The application can be used to extract annotation information about applied annotation schemes and languages in annotated language resources like corpora, in various formats (e.g. RDF, CoNLL and XML). Results are made available via a web-interface that serves as a means to edit and export the harvested meta-data. A forthcoming paper as well as the manual in the doc folder give more in-depth information about its actual use-case.
Annohub was conducted in the context of the Specialized Information Service Linguistics (FID), funded by German Research Foundation(DFG/LIS, 2017-2019).
Installation
-
Prerequisites
- Linux/Unix distribution
- Java runtime >= 1.8
- 7z (7za) file archiver utitily
- rapper rdf utility (http://librdf.org/raptor/)
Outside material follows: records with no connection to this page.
(** * Drawer.Section and the text-input adornment enumerations

    A shallow embedding of
    - [src/components/TextInput/Adornment/enums.tsx] (module [Adornment]) and
    - [src/components/Drawer/DrawerSection.tsx] (module [Drawer]),
    followed by the properties of the rendered tree. *)

From Stdlib Require Import Bool List String QArith Lia.
Import ListNotations.
Local Close Scope Q_scope.
Local Open Scope string_scope.

Set Implicit Arguments.
Set Warnings "-register-all".

(* ================================================================== *)
(** ** Adornment enumerations *)
(* ================================================================== *)

Module Adornment.

(** [export enum AdornmentType { Icon = 'icon', Affix = 'affix', Loading = 'loading' }] *)
Inductive AdornmentType : Set := Icon | Affix | Loading.

(** [export enum AdornmentSide { Right = 'right', Left = 'left' }] *)
Inductive AdornmentSide : Set := Right | Left.

(** [export enum InputMode { Outlined = 'outlined', Flat = 'flat' }] *)
Inductive InputMode : Set := Outlined | Flat.

(** A TypeScript string enum is, at run time, the string its member is
    initialised with. *)
Class StringEnum (E : Type) := {
  value   : E -> string;
  members : list E
}.

#[export] Instance AdornmentType_enum : StringEnum AdornmentType := {|
  value m := match m with
             | Icon => "icon"
             | Affix => "affix"
             | Loading => "loading"
             end;
  members := [Icon; Affix; Loading]
|}.

#[export] Instance AdornmentSide_enum : StringEnum AdornmentSide := {|
  value m := match m with
             | Right => "right"
             | Left => "left"
             end;
  members := [Right; Left]
|}.

#[export] Instance InputMode_enum : StringEnum InputMode := {|
  value m := match m with
             | Outlined => "outlined"
             | Flat => "flat"
             end;
  members := [Outlined; Flat]
|}.

(** The strings an enumeration can take, in declaration order. *)
Definition literals (E : Type) `{StringEnum E} : list string :=
  map value members.

(** Reading a string back as a member: the first member carrying it. *)
Definition of_string (E : Type) `{StringEnum E} (s : string) : option E :=
  find (fun m => String.eqb (value m) s) members.

(** Distinct members of an enumeration carry distinct strings. *)
Definition distinct_values (E : Type) `{StringEnum E} : Prop :=
  forall a b : E, value a = value b -> a = b.

(** Every inhabitant of the type is among the listed members, once. *)
Definition closed (E : Type) `{StringEnum E} : Prop :=
  (forall m : E, In m members) /\ NoDup (members (E := E)).

Arguments literals E {_}.
Arguments of_string E {_} s.
Arguments distinct_values E {_}.
Arguments closed E {_}.

End Adornment.

(* ================================================================== *)
(** ** Drawer.Section *)
(* ================================================================== *)

Module Drawer.

(** *** JavaScript values the component handles *)

(** A JS [number]. The component never computes with numbers, it only
    places literals ([40], [56], [16], [28], [0.54]) and forwards
    [titleMaxFontSizeMultiplier]; a literal is kept as the rational it
    denotes. *)
Definition number := Q.

(** [x?: string] and [x?: boolean]: [None] is [undefined]. Truthiness as
    [&&], [!] and [?:] see it. *)
Definition truthy_string (s : option string) : bool :=
  match s with
  | None => false
  | Some s => negb (String.eqb s "")
  end.

Definition truthy_bool (b : option bool) : bool :=
  match b with
  | None => false
  | Some b => b
  end.

(** *** Styles *)

Inductive StyleValue : Type :=
| SNum (n : number)
| SStr (s : string).

(** A style object: its own properties in insertion order. *)
Definition StyleObj := list (string * StyleValue).

(** React Native's [StyleProp<T>]: a style object, a falsy value, or an
    array of these, nested at will. *)
Inductive StyleProp : Type :=
| SPUndefined
| SPNull
| SPFalse
| SPObj (o : StyleObj)
| SPArr (l : list StyleProp).

(** How the host resolves a style prop ([StyleSheet.flatten]): falsy
    entries contribute nothing, an array contributes its entries from left
    to right. The result lists the property writes in the order they are
    made. *)
Fixpoint flattenStyle (s : StyleProp) : StyleObj :=
  match s with
  | SPObj o => o
  | SPArr l => flat_map flattenStyle l
  | SPUndefined | SPNull | SPFalse => []
  end.
(** * telemetry-opcua-exporter: endpoint negotiation, metric cache, poll and reload

    A shallow embedding of the Go packages [config], [client], [collector] and
    [main] of the exporter, and the properties of the specification that are
    settled on it.

    Conventions of the embedding:
    - a Go [string] is a [string]; a [[]byte] is a [list Byte.byte];
    - the unsigned enumerations and bytes of package [ua] are [Z];
    - a Go [map[string]string] is a [gmap string string];
    - a Go [error] is a value of [error] below, [nil] being [None];
    - [l.Fatal] (log.Fatalln: the process exits) and run-time panics end the
      computation: functions that can reach them return an [outcome];
    - a [chan<-] that a function sends to is the list of the values sent, in
      order;
    - the clock is read by the caller: a function that measures time takes
      the durations it would measure;
    - functions of other repositories (Go's standard library, gopcua,
      client_golang, yaml) and what the outside world answers at start-up
      are fields of the classes [Externals] and [config.Yaml]; the files
      and the answers of the session to a read are arguments.

    The sources hold two texts of packages client and collector. The
    properties are settled on the one that compiles with package config as
    the sources have it (modules [client] and [collector]); the other one is
    embedded in [client_prev] and [collector_prev] and compared at the end. *)

From Stdlib Require Import ZArith Lia DecimalString.
From stdpp Require Import base option list gmap strings.

Local Open Scope string_scope.
Local Open Scope Z_scope.

(** ** Go values shared by the packages *)

Module golang.

(** Go [error] values, by the call that builds them. *)
Inductive error : Type :=
| errorString (msg : string)
    (* errors.New(msg), and the errors of other packages by their message *)
| errInvalidNodeID (cause : error)
    (* fmt.Errorf("invalid node id: %v", err) *)
| errInvalidStatus (status : Z)
    (* fmt.Errorf("invalid status %v", r.Status) *)
| errForMetric (name : string) (labels : gmap string string) (cause : error)
    (* fmt.Errorf("error for metric %s with labels %v (%w)", name, labels, err) *)
| errMetricStatus (name : string) (labels : gmap string string) (status : Z)
    (* fmt.Errorf("error for metric %s with labels %v: %v", name, labels, status) *)
| errMetricCause (name : string) (labels : gmap string string) (cause : error).
    (* fmt.Errorf("error for metric %s with labels %v: %v", name, labels, err) *)

(** An argument of a logger call, [v ...interface{}]. *)
Inductive logArg : Type :=
| argString (s : string)
| argError (e : error).

(** How a function that may call [l.Fatal] or panic ends. [Fatal] carries
    what [l.Fatal(format, v...)] was called with. *)
Inductive outcome (A : Type) : Type :=
| Ok (a : A)
| Fatal (format : string) (v : list logArg)
| Panic (msg : string).
Arguments Ok {A} a.
Arguments Fatal {A} format v.
Arguments Panic {A} msg.

Definition bind {A B : Type} (m : outcome A) (k : A -> outcome B) : outcome B :=
  match m with
  | Ok a => k a
  | Fatal format v => Fatal format v
  | Panic msg => Panic msg
  end.

(** fmt.Sprint of a non-negative int. *)
Definition Sprint (i : nat) : string := NilEmpty.string_of_uint (Nat.to_uint i).

(** strings.HasPrefix(s, prefix). *)
Definition HasPrefix (s pre : string) : bool := String.prefix pre s.

(** strings.Contains(s, substr). *)
Fixpoint Contains (s substr : string) : bool :=
  if String.prefix substr s then true
  else match s with
       | EmptyString => false
       | String _ s' => Contains s' substr
       end.

(** The files the process reads and writes, by path. A path that is absent
    does not exist; an [unreadable] one exists and fails to open with the
    operating system's message [why] ("permission denied", "is a directory"). *)
Inductive file : Type :=
| readable (content : list Byte.byte)
| unreadable (why : string).

(** ioutil.ReadFile(filename): the content, or the message of the
    *os.PathError, which reads [open <path>: <cause>]. *)
Definition ReadFile (fs : gmap string file) (filename : string)
  : list Byte.byte + string :=
  match fs !! filename with
  | Some (readable content) => inl content
  | Some (unreadable why) => inr ("open " ++ filename ++ ": " ++ why)
  | None => inr ("open " ++ filename ++ ": no such file or directory")
  end.

(** ioutil.WriteFile(filename, content, 0644), for a path that can be
    written. The error of a write that fails is dropped by the one caller,
    the reload handler, and such a write is not part of this model: no
    property below rests on what a write leaves in the file. *)
Definition WriteFile (fs : gmap string file) (filename : string)
    (content : list Byte.byte) : gmap string file :=
  <[filename := readable content]> fs.
(** The first part of mosaic reads the object and does not write it. *)
Lemma mosaic_compute_world files bands_ w w' lg r :
  mosaic_compute files bands_ w = (w', lg, r) →
  w' = w ∧ (∀ x, r = inr x → is_Some (heap w !! vrt (self w))).
Proof.
  unfold mosaic_compute. intros Hrun. munfold.
  destruct (heap w !! vrt (self w)) as [wv|] eqn:Hv;
    [|simplify_eq; split; [done|]; by intros ? [=]].
  split; [|by eexists].
  destruct (foldM (mosaic_file _ _) files _ w) as [[w1 l1] [e|acc]] eqn:Hfiles;
    apply (foldM_world _ _ (mosaic_file_world _ _)) in Hfiles as ->;
    [by simplify_eq|].
  destruct (foldM (mosaic_average _) bands_ _ w) as [[w2 l2] [e|ms]] eqn:Havg.
  - apply foldM_world in Havg; [by simplify_eq|].
    intros [a s] x w0 w0' lg0 r0. unfold mosaic_average. munfold.
    intros ?. by simplify_eq.
  - apply foldM_world in Havg; [by simplify_eq|].
    intros [a s] x w0 w0' lg0 r0. unfold mosaic_average. munfold.
    intros ?. by simplify_eq.
Qed.

Lemma band_names_snoc rv b :
  band_names (with_bands (vrtBands rv ++ [b]) rv)
  = band_names rv ++ [bandMeta b !! "BandName"].
Proof. unfold band_names. simpl. by rewrite fmap_app. Qed.

(** The loop of mosaic that adds the mean and the std band of every
    requested band. *)
Lemma mosaic_emit_loop (ms : gmap string ndarray * gmap string ndarray) bands_ :
  ∀ w rv wv,
    heap w !! raw (self w) = Some rv → heap w !! vrt (self w) = Some wv →
    ∃ w' lg rv',
      foldM (λ _ b,
               _ ← logger DEBUG ("    " +:+ b);
               _ ← add_band None None (BInt 1) (Some (ms.1 !!! b))
                     (Some {[ "BandName" := b ]}) 1;
               add_band None None (BInt 1) (Some (ms.2 !!! b))
                 (Some {[ "BandName" := b +:+ "_std" ]}) 1)
        bands_ tt w = (w', lg, inr tt) ∧
      raw (self w') = raw (self w) ∧
      heap w' !! raw (self w') = Some rv' ∧
      is_Some (heap w' !! vrt (self w')) ∧
      band_names rv'
      = band_names rv ++ (bands_ ≫= λ b, [Some b; Some (b +:+ "_std")]).
Proof.
  induction bands_ as [|b bands_ IH]; intros w rv wv Hr Hv.
  - exists w, [], rv. simpl. rewrite app_nil_r. by split_and!.
  - destruct (add_band_array_spec w rv wv (ms.1 !!! b) {[ "BandName" := b ]}
                (BInt 1) 1 Hr Hv)
      as (w1 & k1 & rv1 & Hrun1 & Hraw1 & Hrv1 & -> & _ & _ & Hv1 & _).
    destruct (add_band_array_spec w1 _ _ (ms.2 !!! b)
                {[ "BandName" := b +:+ "_std" ]} (BInt 1) 1 Hrv1 Hv1)
      as (w2 & k2 & rv2 & Hrun2 & Hraw2 & Hrv2 & -> & _ & _ & Hv2 & _).
    destruct (IH w2 _ _ Hrv2 Hv2) as (w' & lg & rv' & Hrun & Hraw & Hrv' & Hv' & Hn).
    exists w', ((DEBUG, "    " +:+ b) :: lg), rv'. split_and!; try done.
    + simpl foldM.
      erewrite bind_run; [|unfold mbind, M_bind, logger; rewrite Hrun1, Hrun2;
                           reflexivity].
      rewrite Hrun. reflexivity.
    + congruence.
    + rewrite Hn, !band_names_snoc, !new_band_BandName, !lookup_singleton_eq.
      simpl. by rewrite <- !app_assoc.
Qed.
- TomEE >= 7.1.0 (https://tomee.apache.org/)
- Linux/Unix distribution
-
Download Tinkerpop Gremlin Server version 3.3.10
-
Unpack the file and install the neo4j-gremlin driver
cd apache-tinkerpop-gremlin-server-3.3.10
bin/gremlin-server.sh install org.apache.tinkerpop neo4j-gremlin 3.3.10
The process of plugin installation is handled by Grape, which helps resolve dependencies into the classpath. If you run
into problems you can obtain further information on the installation of Grape at https://tinkerpop.apache.org/docs/current/reference/#neo4j-gremlin
-
Edit the Gremlin Server configuration file conf/neo4j-empty.properties to set the server's database directory
gremlin.neo4j.directory=/your/server/directory
-
Start the server
bin/gremlin-server.sh
-
Edit the Annohub configuration file (you can use /src/main/resources/FIDConfig.xml as a template)
Database setup
a. Gremlin.Server.home - /your/path/to/apache-tinkerpop-gremlin-server-3.3.10b. Gremlin.Server.conf - /your/path/to/apache-tinkerpop-gremlin-server-3.3.10/conf/gremlin-server-neo4j.yaml
c. Gremlin.Server.data - /another database directory (this is different from the directory entered in step 3 !)
Application setup
a. RunParameter.downloadFolder - crawler-download-directory (e.g. /tmp/annohub/downloads)b. RunParameter.ServiceUploadDirectory - web-application-upload-directory (e.g. /tmp/annohub/uploads)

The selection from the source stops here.